Aro's lead program, a bispecific Centyrin that targets the cMET receptor and EGFR, is in late-stage lead optimization for advanced non-small-cell lung cancer. The second program, a Centyrin-siRNA conjugate for undisclosed cancer targets, is a first-of-its-kind combination designed to deploy payloads in high concentration to the disease site while lowering off-target toxicity.
'Opportunity to do something completely new'
The range of potential payloads that may be delivered using Centyrins represents one of the platform's most compelling features, according to Dillon. She cited the opportunity to overcome "historic limitations in the field" by, for example, delivering nucleic acid-based and other genetic therapies to "tissues involved in a whole host of serious diseases" without harming normal tissues at the same time. "That opportunity to do something completely new that takes advantage of the properties of our platform is very exciting to us," she added.
Aro is not the first or only company plying the technology. Janssen previously provided basic licenses for the use of Centyrins to Poseida Therapeutics Inc. for use with CAR T-cell therapy and to the not-for-profit Centre for Probe Development and Commercialization to develop nuclear imaging probes for cancer. (See BioWorld Today, Aug. 12, 2015.)
"The rest of the universe of applications for Centyrins is licensed to Aro," Dillon said.
The company intends to take full advantage of that range of possibilities, advancing oncology and immunology assets internally while assessing partnerships in other indications. Those conversations, already underway, also factor into the long-term business strategy.
"We're building a whole pipeline of drug candidates that were discovered by Aro and will be developed and commercialized by Aro," Dillon said. "It's too early to say what types of partnerships we may develop around the internal portfolio, but suffice to say that our business plan anticipates that we will hire a team to bring the programs we develop to approval."
Aro's 11 employees include Derek Miller, an alum of Celator Pharmaceuticals Inc. and Genentech, as chief business officer and head of corporate strategy; J&J veteran Mark Laurenzi as vice president of finance and operations; and Steven Nadler, former executive director and head of immunoscience, immuno-oncology and oncology discovery translational research at Bristol-Myers Squibb Co., as vice president of discovery and translational research. The remainder of the team, for now, is focused on advancing the company's science, but Dillon expects to build preclinical and clinical capability over the next 18 to 24 months.
To that end, the company is "actively in discussions regarding series A financing, and we're excited about the interest that we've seen," Dillon said, without divulging a goal or timetable for the round.

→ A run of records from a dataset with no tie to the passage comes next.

(* ===== verification/BatchOrder.v ===== *)
(** * Order in an active tool batch

    The invariant of the tool batch that replay maintains: the index and the
    counters are exact, the calls are the opened plan, results are settled in
    source order, and no call of a group is in flight while an earlier group
    still has work.  Every batch update of the reducer preserves it.

    The second part shows that replay keeps the batch in order. *)

From S2P Require Import Prelude Primitives Effects Records State Inputs ToolBatch Digests Policy ApplyStage ApplyTools ApplyEffects ApplyRecord Shapes Events Apply History.

(** ** The plan *)

(** The group rule between neighbours: parallel neighbours share a group,
    anything else starts the next one. *)
Definition group_after (p a : AssignedToolCall) : Z :=
  if (plan_execution (asg_plan p) =?? ToolExecutionMode_Parallel)
     && (plan_execution (asg_plan a) =?? ToolExecutionMode_Parallel)
  then asg_group_index p else asg_group_index p + 1.

Record well_planned (calls : list AssignedToolCall) : Prop := {
  wp_source : forall i a, calls !! i = Some a -> asg_source_index a = Z.of_nat i;
  wp_first : forall a, calls !! 0%nat = Some a -> asg_group_index a = 0;
  wp_next : forall i p a, calls !! i = Some p -> calls !! S i = Some a -> asg_group_index a = group_after p a
}.

Lemma group_after_le p a : asg_group_index p <= group_after p a.
Proof. unfold group_after. destruct (_ && _); lia. Qed.

Lemma well_planned_monotone calls i j a b :
  well_planned calls -> (i <= j)%nat -> calls !! i = Some a -> calls !! j = Some b ->
  asg_group_index a <= asg_group_index b.
Proof.
  intros Hwp Hij. revert b. induction Hij as [|j Hij IH]; intros b Ha Hb; [by simplify_eq|].
  destruct (lookup_lt_is_Some_2 calls j) as [p Hp]; [apply lookup_lt_Some in Hb; lia|].
  rewrite (wp_next _ Hwp j p b Hp Hb). etrans; [by apply IH|apply group_after_le].
Qed.

Lemma well_planned_nonneg calls i a : well_planned calls -> calls !! i = Some a -> 0 <= asg_group_index a.
Proof.
  intros Hwp Ha. destruct (lookup_lt_is_Some_2 calls 0%nat) as [f Hf]; [apply lookup_lt_Some in Ha; lia|].
  rewrite <- (wp_first _ Hwp f Hf). eapply well_planned_monotone; [done| |done..]. lia.
Qed.

Lemma well_planned_snoc calls a :
  well_planned calls -> asg_source_index a = Z.of_nat (length calls) ->
  match last calls with None => asg_group_index a = 0 | Some p => asg_group_index a = group_after p a end ->
  well_planned (calls ++ [a]).
Proof.
  intros [Hs Hf Hn] Hsrc Hgrp. split.
  - intros i b [Hb|[Hlen Hb]]%lookup_app_Some; [by apply Hs|].
    apply list_lookup_singleton_Some in Hb as [Hi <-]. rewrite Hsrc. f_equal. lia.
  - intros b. destruct calls as [|c calls]; simpl; [|apply Hf]. intros [= <-]. done.
  - intros i p b Hp Hb.
    apply lookup_app_Some in Hb as [Hb|[Hlen Hb]].
    + apply (Hn i); [|done]. rewrite lookup_app_l in Hp; [done|]. apply lookup_lt_Some in Hb. lia.
    + apply list_lookup_singleton_Some in Hb as [Hi <-].
      assert (length calls = S i) as Hlc by lia.
      rewrite lookup_app_l in Hp by lia. rewrite last_lookup, Hlc in Hgrp. simpl in Hgrp. by rewrite Hp in Hgrp.
Qed.

(** ** The invariant *)

Definition settled_message (c : ActiveToolCall) : option MessageId :=
  match atc_status c with ActiveToolCallStatus_Settled m _ => Some m | _ => None end.

(** Finished as far as dispatch is concerned. *)
Definition is_done (s : ActiveToolCallStatus) : bool := is_buffered s || is_settled s.

Record batch_inv (b : ActiveToolBatch) : Prop := {
  bi_indexed : indexed b;
  bi_assigned : atc_assigned <$> atb_calls b = tbo_calls (atb_opened b);
  bi_planned : well_planned (tbo_calls (atb_opened b));
  bi_next : 0 <= atb_next_source_index b;
  bi_settled : forall i c, atb_calls b !! i = Some c ->
    is_settled (atc_status c) = true <-> (i < Z.to_nat (atb_next_source_index b))%nat;
  bi_results : atb_result_message_ids b = omap settled_message (atb_calls b);
  bi_flight : forall c, c ∈ atb_calls b -> is_requested (atc_status c) = true ->
    asg_group_index (atc_assigned c) = atb_current_group b;
  bi_barrier : forall c, c ∈ atb_calls b -> asg_group_index (atc_assigned c) < atb_current_group b ->
    is_done (atc_status c) = true
}.

Lemma set_call_status_calls i st b c :
  atb_calls b !! i = Some c ->
  atb_calls (set_call_status i st b) = <[i := mkActiveToolCall (atc_assigned c) st]> (atb_calls b).
Proof. intros Hc. unfold set_call_status. by rewrite Hc. Qed.

Lemma set_call_status_fields i st b :
  atb_opened (set_call_status i st b) = atb_opened b /\
  atb_current_group (set_call_status i st b) = atb_current_group b /\
  atb_next_source_index (set_call_status i st b) = atb_next_source_index b /\
  atb_result_message_ids (set_call_status i st b) = atb_result_message_ids b /\
  atb_fatal_error (set_call_status i st b) = atb_fatal_error b.
Proof. unfold set_call_status. by destruct (atb_calls b !! i). Qed.

Lemma set_call_status_assigned i st b :
  atc_assigned <$> atb_calls (set_call_status i st b) = atc_assigned <$> atb_calls b.
Proof.
  destruct (atb_calls b !! i) as [c|] eqn:Hc; [|unfold set_call_status; by rewrite Hc].
  rewrite (set_call_status_calls _ _ _ _ Hc), list_fmap_insert. simpl. apply list_insert_id.
  by rewrite list_lookup_fmap, Hc.
Qed.

(** An element of the updated list is the new one or an old one. *)
Lemma elem_of_insert {A} (l : list A) i (x y : A) : y ∈ <[i := x]> l -> y = x \/ y ∈ l.
Proof.
  intros [j Hj]%list_elem_of_lookup. apply list_lookup_insert_Some in Hj as [(_ & -> & _)|[_ Hj]]; [by left|].
  right. by eapply list_elem_of_lookup_2.
Qed.

Lemma omap_insert_none {A B} (f : A -> option B) (l : list A) i a a' :
  l !! i = Some a -> f a = None -> f a' = None -> omap f (<[i := a']> l) = omap f l.
Proof.
  revert i. induction l as [|x l IH]; intros [|i] Hi Ha Ha'; simplify_eq/=; [by rewrite Ha, Ha'|].
  by rewrite IH.
Qed.

(** Replacing the status of an unsettled call by another unsettled status that
    keeps the group discipline. *)
Lemma set_call_status_inv i st b c :
  batch_inv b -> atb_calls b !! i = Some c ->
  is_settled (atc_status c) = false -> is_settled st = false ->
  (is_requested st = true -> asg_group_index (atc_assigned c) = atb_current_group b) ->
  (is_done st = true \/ is_done (atc_status c) = false) ->
  batch_inv (set_call_status i st b).
Proof.
  intros [Hix Has Hpl Hnx Hst Hrs Hfl Hba] Hc Hns Hns' Hreq Hdone.
  destruct (set_call_status_fields i st b) as (Ho & Hg & Hn & Hr & Hf).
  constructor; rewrite ?Ho, ?Hg, ?Hn, ?Hr; try done.
  - by apply set_call_status_indexed.
  - by rewrite set_call_status_assigned.
  - rewrite (set_call_status_calls _ _ _ _ Hc). intros j d.
    rewrite list_lookup_insert_Some. intros [(<- & <- & _)|[_ Hd]]; [|by apply Hst].
    simpl. rewrite Hns', <- (Hst i c Hc), Hns. done.
  - rewrite (set_call_status_calls _ _ _ _ Hc), Hrs. symmetry. eapply omap_insert_none; [done|..].
    + unfold settled_message. by destruct (atc_status c).
    + unfold settled_message. simpl. by destruct st.
  - rewrite (set_call_status_calls _ _ _ _ Hc). intros d [->|Hd]%elem_of_insert; [done|by apply Hfl].
  - rewrite (set_call_status_calls _ _ _ _ Hc). intros d [->|Hd]%elem_of_insert Hlt; [|by apply Hba].
    simpl in *. destruct Hdone as [|Hdone]; [done|].
    rewrite (Hba c) in Hdone; [done|by eapply list_elem_of_lookup_2|done].
Qed.

(** Starting a later group once the earlier ones are settled. *)
Lemma set_current_group_inv g b :
  batch_inv b -> atb_current_group b <= g ->
  (atb_current_group b < g ->
   forall c, c ∈ atb_calls b -> asg_group_index (atc_assigned c) < g -> is_settled (atc_status c) = true) ->
  batch_inv (set_current_group g b).
Proof.
  intros [Hix Has Hpl Hnx Hst Hrs Hfl Hba] Hle Hlow. constructor; try done.
  - by apply set_current_group_indexed.
  - simpl. intros c Hc Hr. destruct (decide (atb_current_group b = g)) as [<-|Hne]; [by apply Hfl|].
    specialize (Hfl c Hc Hr). specialize (Hlow ltac:(lia) c Hc ltac:(lia)). by destruct (atc_status c).
  - simpl. intros c Hc Hlt. destruct (decide (atb_current_group b = g)) as [<-|Hne]; [by apply Hba|].
    unfold is_done. by rewrite (Hlow ltac:(lia) c Hc Hlt), orb_true_r.
Qed.

Lemma set_fatal_inv e b : batch_inv b -> batch_inv (set_atb_fatal_error e b).
Proof.
  intros [[Hl Hs Hc Hn] ?????]. by constructor.
Qed.

(** Nothing after the settled prefix carries a result. *)
Lemma omap_all_none {A B} (f : A -> option B) l : (forall a, a ∈ l -> f a = None) -> omap f l = [].
Proof.
  induction l as [|a l IH]; intros Hall; [done|]. simpl. rewrite (Hall a) by set_solver.
  apply IH. set_solver.
Qed.

Lemma omap_settle_next b c m d :
  batch_inv b -> atb_calls b !! Z.to_nat (atb_next_source_index b) = Some c ->
  omap settled_message
    (<[Z.to_nat (atb_next_source_index b) := mkActiveToolCall (atc_assigned c) (ActiveToolCallStatus_Settled m d)]>
       (atb_calls b)) = atb_result_message_ids b ++ [m].
Proof.
  intros Hb Hc. rewrite (bi_results b Hb). set (n := Z.to_nat (atb_next_source_index b)) in *.
  assert (omap settled_message (drop n (atb_calls b)) = []) as Hdrop.
  { apply omap_all_none. intros a [j Hj]%list_elem_of_lookup. rewrite lookup_drop in Hj.
    pose proof (bi_settled b Hb _ _ Hj) as Hset. fold n in Hset. unfold settled_message.
    destruct (atc_status a); try done. simpl in Hset. exfalso. destruct Hset as [Hset _].
    specialize (Hset eq_refl). lia. }
  rewrite <- (take_drop_middle _ _ _ Hc) in Hdrop at 1.
  assert (n < length (atb_calls b))%nat as Hn by (by eapply lookup_lt_Some).
  rewrite drop_app_ge in Hdrop by (rewrite length_take; lia).
  rewrite length_take, Nat.min_l, Nat.sub_diag in Hdrop by lia. simpl in Hdrop.
  destruct (settled_message c) eqn:Hsc; [done|].
  rewrite <- (take_drop_middle _ _ _ Hc), insert_app_r_alt by (rewrite length_take; lia).
  rewrite length_take, Nat.min_l, Nat.sub_diag by lia. simpl.
  rewrite !omap_app. simpl. by rewrite Hsc, Hdrop, app_nil_r.
Qed.

(** Settling the next call in source order. *)
Lemma settle_next_inv b c m d next :
  batch_inv b -> atb_calls b !! Z.to_nat (atb_next_source_index b) = Some c ->
  next = atb_next_source_index b + 1 ->
  batch_inv
    (set_atb_next_source_index next
      (set_atb_result_message_ids (atb_result_message_ids b ++ [m])
        (set_call_status (Z.to_nat (atb_next_source_index b)) (ActiveToolCallStatus_Settled m d) b))).
Proof.
  intros Hb Hc ->. pose proof (omap_settle_next b c m d Hb Hc) as Hres.
  destruct Hb as [Hix Has Hpl Hnx Hst Hrs Hfl Hba].
  set (n := Z.to_nat (atb_next_source_index b)) in *. set (st := ActiveToolCallStatus_Settled m d) in *.
  destruct (set_call_status_fields n st b) as (Ho & Hg & Hn & Hr & Hf).
  pose proof (set_call_status_calls n st b c Hc) as Hcalls.
  pose proof (set_call_status_indexed n st b Hix) as [Hl1 Hs1 Hc1 Hn1].
  constructor; simpl; rewrite ?Ho, ?Hg; try done.
  - by rewrite set_call_status_assigned.
  - lia.
  - rewrite Hcalls. intros j e. replace (Z.to_nat (atb_next_source_index b + 1)) with (S n) by lia.
    rewrite list_lookup_insert_Some. intros [(<- & <- & _)|[Hne He]]; [simpl; split; [lia|done]|].
    rewrite (Hst j e He). lia.
  - by rewrite Hcalls, Hres.
  - rewrite Hcalls. intros e [->|He]%elem_of_insert; [done|by apply Hfl].
  - rewrite Hcalls. intros e [->|He]%elem_of_insert ?; [done|by apply Hba].
Qed.

(** * Replay keeps the tool batch in order

    Every record handler either leaves the active tool batch alone or moves it
    to another batch that satisfies [batch_inv]; the message identities of
    settled results occur in the message log in the same order. *)

Definition batch_ok (s : KernelState) : Prop :=
  forall b, k_active_tool_batch s = Some b ->
    batch_inv b /\ atb_result_message_ids b `sublist_of` (msg_id <$> k_messages s).

(** Frames: the batch is kept or dropped and messages only grow. *)
Lemma batch_ok_frame s s' :
  grows s s' -> (k_active_tool_batch s' = k_active_tool_batch s \/ k_active_tool_batch s' = None) ->
  batch_ok s -> batch_ok s'.
Proof.
  intros Hg Hb Hok b' Hb'. destruct Hb as [Hb|Hb]; rewrite Hb in Hb'; [|done].
  destruct (Hok b' Hb') as [Hinv Hsub]. split; [done|].
  etrans; [exact Hsub|]. destruct (gr_messages s s' Hg) as [l ->]. rewrite fmap_app. by apply sublist_inserts_r.
Qed.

"Because the Centyrin platform has many applications and, being a small company, we've chosen where we will focus, there are still quite a number of other possibilities," she pointed out. "We're working with leaders in the industry to leverage the Centyrins for delivery of a variety of types of drug payloads that interest other companies. Ultimately, this approach will also allow us to explore different sets of diseases."
The company isn't married to certain categories of disease, rare or otherwise, O'Neil added.
"We'll take development where the science leads us," she said. "We're trying to capitalize on the properties of our molecules, and we'll apply them in the disease areas where they seem most relevant."